[Stored data]
###
(** * Properties *)

(** Unfolding of the program's functions, one step. *)
Ltac unfold_getBots := unfold getBots.
Ltac unfold_main := unfold main.
Ltac unfold_body :=
  unfold run, loopBody, Robot_State, Robot_Maps, call, log_Printf, time_Sleep,
    emit, WithLabelValues_Set, mbind, M_bind, mret, M_ret; cbn beta iota zeta.
Ltac unfold_forRange := cbn [forRange].
Ltac unfold_cycle := unfold cycle.
Ltac unfold_collector := cbn [collector].

(** ** Library facts *)

Lemma wrap_in_range z : Int64.in_range (Int64.wrap z).
Proof.
  unfold Int64.in_range, Int64.wrap, Int64.min_int, Int64.max_int.
  pose proof (Z.mod_pos_bound (z + 2 ^ 63) (2 ^ 64) ltac:(lia)). lia.
Qed.

Lemma Split_not_nil s sep : Strings.Split s sep ≠ [].
Proof. destruct s as [|c s]; simpl; [done|]. repeat case_match; done. Qed.

Lemma ParseInt_empty base : (Strconv.ParseInt "" base).2 ≠ None.
Proof. done. Qed.

Lemma ParseInt_in_range p base n :
  Strconv.ParseInt p base = (n, None) → Int64.in_range n.
Proof.
  unfold Strconv.ParseInt. intros Hp.
  repeat case_match; simplify_eq; auto using wrap_in_range.
Qed.

Lemma ParseInt_zero : Strconv.ParseInt "0" 10 = (0, None).
Proof. reflexivity. Qed.

(** The comparator of [getBots] never asks for a swap. *)
Lemma sift_index_less a j l : Sort.sift (λ _ i j, (i <? j)%nat) a j l = l.
Proof.
  destruct j as [|j]; simpl; [done|].
  replace (S j <? j)%nat with false by (symmetry; apply Nat.ltb_ge; lia).
  by rewrite andb_false_r.
Qed.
###
▸ Task description:
Wherever the word "Lemma" turns up in the records above, copy the line that holds it.

▸ Task output:
Lemma wrap_in_range z : Int64.in_range (Int64.wrap z).
Lemma Split_not_nil s sep : Strings.Split s sep ≠ [].
Lemma ParseInt_empty base : (Strconv.ParseInt "" base).2 ≠ None.
Lemma ParseInt_in_range p base n :
Lemma ParseInt_zero : Strconv.ParseInt "0" 10 = (0, None).
Lemma sift_index_less a j l : Sort.sift (λ _ i j, (i <? j)%nat) a j l = l.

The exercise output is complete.